*** Given information ***

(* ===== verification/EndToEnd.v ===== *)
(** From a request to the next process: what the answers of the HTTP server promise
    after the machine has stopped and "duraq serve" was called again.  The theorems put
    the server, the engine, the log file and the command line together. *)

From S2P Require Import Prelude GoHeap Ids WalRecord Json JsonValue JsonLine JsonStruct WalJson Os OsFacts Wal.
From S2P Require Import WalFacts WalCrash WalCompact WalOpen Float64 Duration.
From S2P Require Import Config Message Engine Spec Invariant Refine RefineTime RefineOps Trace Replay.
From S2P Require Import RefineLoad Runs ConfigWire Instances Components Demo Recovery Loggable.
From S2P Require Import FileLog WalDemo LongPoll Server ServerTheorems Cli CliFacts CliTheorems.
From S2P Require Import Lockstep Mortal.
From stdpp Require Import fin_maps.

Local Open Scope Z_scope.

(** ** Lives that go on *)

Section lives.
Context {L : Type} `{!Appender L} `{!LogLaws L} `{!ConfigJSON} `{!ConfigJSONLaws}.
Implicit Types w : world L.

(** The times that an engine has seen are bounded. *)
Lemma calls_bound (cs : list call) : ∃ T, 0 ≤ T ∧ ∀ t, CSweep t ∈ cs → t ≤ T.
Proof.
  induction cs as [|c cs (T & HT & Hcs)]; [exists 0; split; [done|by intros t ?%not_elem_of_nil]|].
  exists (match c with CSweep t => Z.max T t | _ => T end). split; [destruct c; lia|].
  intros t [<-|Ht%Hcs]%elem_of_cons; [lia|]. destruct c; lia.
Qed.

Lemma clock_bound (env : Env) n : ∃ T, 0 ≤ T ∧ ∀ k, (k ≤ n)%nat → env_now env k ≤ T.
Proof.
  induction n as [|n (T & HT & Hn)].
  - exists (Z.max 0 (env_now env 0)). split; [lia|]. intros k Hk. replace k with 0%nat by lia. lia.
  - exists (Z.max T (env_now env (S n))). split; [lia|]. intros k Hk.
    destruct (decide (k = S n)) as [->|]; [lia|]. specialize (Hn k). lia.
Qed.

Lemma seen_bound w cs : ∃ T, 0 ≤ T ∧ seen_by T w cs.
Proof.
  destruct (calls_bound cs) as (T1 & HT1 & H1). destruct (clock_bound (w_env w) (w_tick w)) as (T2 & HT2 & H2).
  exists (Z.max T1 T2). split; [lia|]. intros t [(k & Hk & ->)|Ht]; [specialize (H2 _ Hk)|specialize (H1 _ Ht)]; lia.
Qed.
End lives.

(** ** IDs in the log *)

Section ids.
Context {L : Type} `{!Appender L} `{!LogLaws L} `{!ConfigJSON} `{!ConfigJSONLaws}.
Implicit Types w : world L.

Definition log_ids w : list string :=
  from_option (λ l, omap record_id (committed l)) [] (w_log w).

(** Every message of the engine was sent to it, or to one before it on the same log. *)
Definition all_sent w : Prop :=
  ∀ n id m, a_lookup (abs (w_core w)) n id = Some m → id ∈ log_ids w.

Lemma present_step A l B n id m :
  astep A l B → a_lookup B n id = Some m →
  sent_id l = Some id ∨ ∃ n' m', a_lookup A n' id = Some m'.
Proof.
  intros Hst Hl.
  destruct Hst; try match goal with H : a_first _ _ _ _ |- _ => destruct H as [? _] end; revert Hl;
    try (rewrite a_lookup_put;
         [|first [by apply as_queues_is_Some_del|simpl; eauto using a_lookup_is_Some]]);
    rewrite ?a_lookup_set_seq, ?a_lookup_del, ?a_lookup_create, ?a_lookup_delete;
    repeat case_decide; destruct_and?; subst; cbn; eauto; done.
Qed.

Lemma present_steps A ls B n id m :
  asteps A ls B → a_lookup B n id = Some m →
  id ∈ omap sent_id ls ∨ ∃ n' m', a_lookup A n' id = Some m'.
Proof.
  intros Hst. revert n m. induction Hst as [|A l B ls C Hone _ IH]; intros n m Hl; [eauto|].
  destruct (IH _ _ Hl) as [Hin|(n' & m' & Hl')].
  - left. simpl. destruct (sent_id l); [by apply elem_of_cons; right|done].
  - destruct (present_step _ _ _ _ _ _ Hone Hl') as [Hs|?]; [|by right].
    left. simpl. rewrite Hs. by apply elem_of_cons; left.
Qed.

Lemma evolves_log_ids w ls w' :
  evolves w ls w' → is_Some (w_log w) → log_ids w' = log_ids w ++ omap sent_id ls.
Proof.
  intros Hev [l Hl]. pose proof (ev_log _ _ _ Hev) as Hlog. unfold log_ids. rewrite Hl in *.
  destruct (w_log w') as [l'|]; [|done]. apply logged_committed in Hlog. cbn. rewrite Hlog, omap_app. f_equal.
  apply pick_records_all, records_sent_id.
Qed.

*** End of Given information ***

▶ [Task directions]:
Down to the last line, reproduce the entries above precisely.

▶ [Output below]:
(* ===== verification/EndToEnd.v ===== *)
(** From a request to the next process: what the answers of the HTTP server promise
    after the machine has stopped and "duraq serve" was called again.  The theorems put
    the server, the engine, the log file and the command line together. *)

From S2P Require Import Prelude GoHeap Ids WalRecord Json JsonValue JsonLine JsonStruct WalJson Os OsFacts Wal.
From S2P Require Import WalFacts WalCrash WalCompact WalOpen Float64 Duration.
From S2P Require Import Config Message Engine Spec Invariant Refine RefineTime RefineOps Trace Replay.
From S2P Require Import RefineLoad Runs ConfigWire Instances Components Demo Recovery Loggable.
From S2P Require Import FileLog WalDemo LongPoll Server ServerTheorems Cli CliFacts CliTheorems.
From S2P Require Import Lockstep Mortal.
From stdpp Require Import fin_maps.

Local Open Scope Z_scope.

(** ** Lives that go on *)

Section lives.
Context {L : Type} `{!Appender L} `{!LogLaws L} `{!ConfigJSON} `{!ConfigJSONLaws}.
Implicit Types w : world L.

(** The times that an engine has seen are bounded. *)
Lemma calls_bound (cs : list call) : ∃ T, 0 ≤ T ∧ ∀ t, CSweep t ∈ cs → t ≤ T.
Proof.
  induction cs as [|c cs (T & HT & Hcs)]; [exists 0; split; [done|by intros t ?%not_elem_of_nil]|].
  exists (match c with CSweep t => Z.max T t | _ => T end). split; [destruct c; lia|].
  intros t [<-|Ht%Hcs]%elem_of_cons; [lia|]. destruct c; lia.
Qed.

Lemma clock_bound (env : Env) n : ∃ T, 0 ≤ T ∧ ∀ k, (k ≤ n)%nat → env_now env k ≤ T.
Proof.
  induction n as [|n (T & HT & Hn)].
  - exists (Z.max 0 (env_now env 0)). split; [lia|]. intros k Hk. replace k with 0%nat by lia. lia.
  - exists (Z.max T (env_now env (S n))). split; [lia|]. intros k Hk.
    destruct (decide (k = S n)) as [->|]; [lia|]. specialize (Hn k). lia.
Qed.

Lemma seen_bound w cs : ∃ T, 0 ≤ T ∧ seen_by T w cs.
Proof.
  destruct (calls_bound cs) as (T1 & HT1 & H1). destruct (clock_bound (w_env w) (w_tick w)) as (T2 & HT2 & H2).
  exists (Z.max T1 T2). split; [lia|]. intros t [(k & Hk & ->)|Ht]; [specialize (H2 _ Hk)|specialize (H1 _ Ht)]; lia.
Qed.
End lives.

(** ** IDs in the log *)

Section ids.
Context {L : Type} `{!Appender L} `{!LogLaws L} `{!ConfigJSON} `{!ConfigJSONLaws}.
Implicit Types w : world L.

Definition log_ids w : list string :=
  from_option (λ l, omap record_id (committed l)) [] (w_log w).

(** Every message of the engine was sent to it, or to one before it on the same log. *)
Definition all_sent w : Prop :=
  ∀ n id m, a_lookup (abs (w_core w)) n id = Some m → id ∈ log_ids w.

Lemma present_step A l B n id m :
  astep A l B → a_lookup B n id = Some m →
  sent_id l = Some id ∨ ∃ n' m', a_lookup A n' id = Some m'.
Proof.
  intros Hst Hl.
  destruct Hst; try match goal with H : a_first _ _ _ _ |- _ => destruct H as [? _] end; revert Hl;
    try (rewrite a_lookup_put;
         [|first [by apply as_queues_is_Some_del|simpl; eauto using a_lookup_is_Some]]);
    rewrite ?a_lookup_set_seq, ?a_lookup_del, ?a_lookup_create, ?a_lookup_delete;
    repeat case_decide; destruct_and?; subst; cbn; eauto; done.
Qed.

Lemma present_steps A ls B n id m :
  asteps A ls B → a_lookup B n id = Some m →
  id ∈ omap sent_id ls ∨ ∃ n' m', a_lookup A n' id = Some m'.
Proof.
  intros Hst. revert n m. induction Hst as [|A l B ls C Hone _ IH]; intros n m Hl; [eauto|].
  destruct (IH _ _ Hl) as [Hin|(n' & m' & Hl')].
  - left. simpl. destruct (sent_id l); [by apply elem_of_cons; right|done].
  - destruct (present_step _ _ _ _ _ _ Hone Hl') as [Hs|?]; [|by right].
    left. simpl. rewrite Hs. by apply elem_of_cons; left.
Qed.

Lemma evolves_log_ids w ls w' :
  evolves w ls w' → is_Some (w_log w) → log_ids w' = log_ids w ++ omap sent_id ls.
Proof.
  intros Hev [l Hl]. pose proof (ev_log _ _ _ Hev) as Hlog. unfold log_ids. rewrite Hl in *.
  destruct (w_log w') as [l'|]; [|done]. apply logged_committed in Hlog. cbn. rewrite Hlog, omap_app. f_equal.
  apply pick_records_all, records_sent_id.
Qed.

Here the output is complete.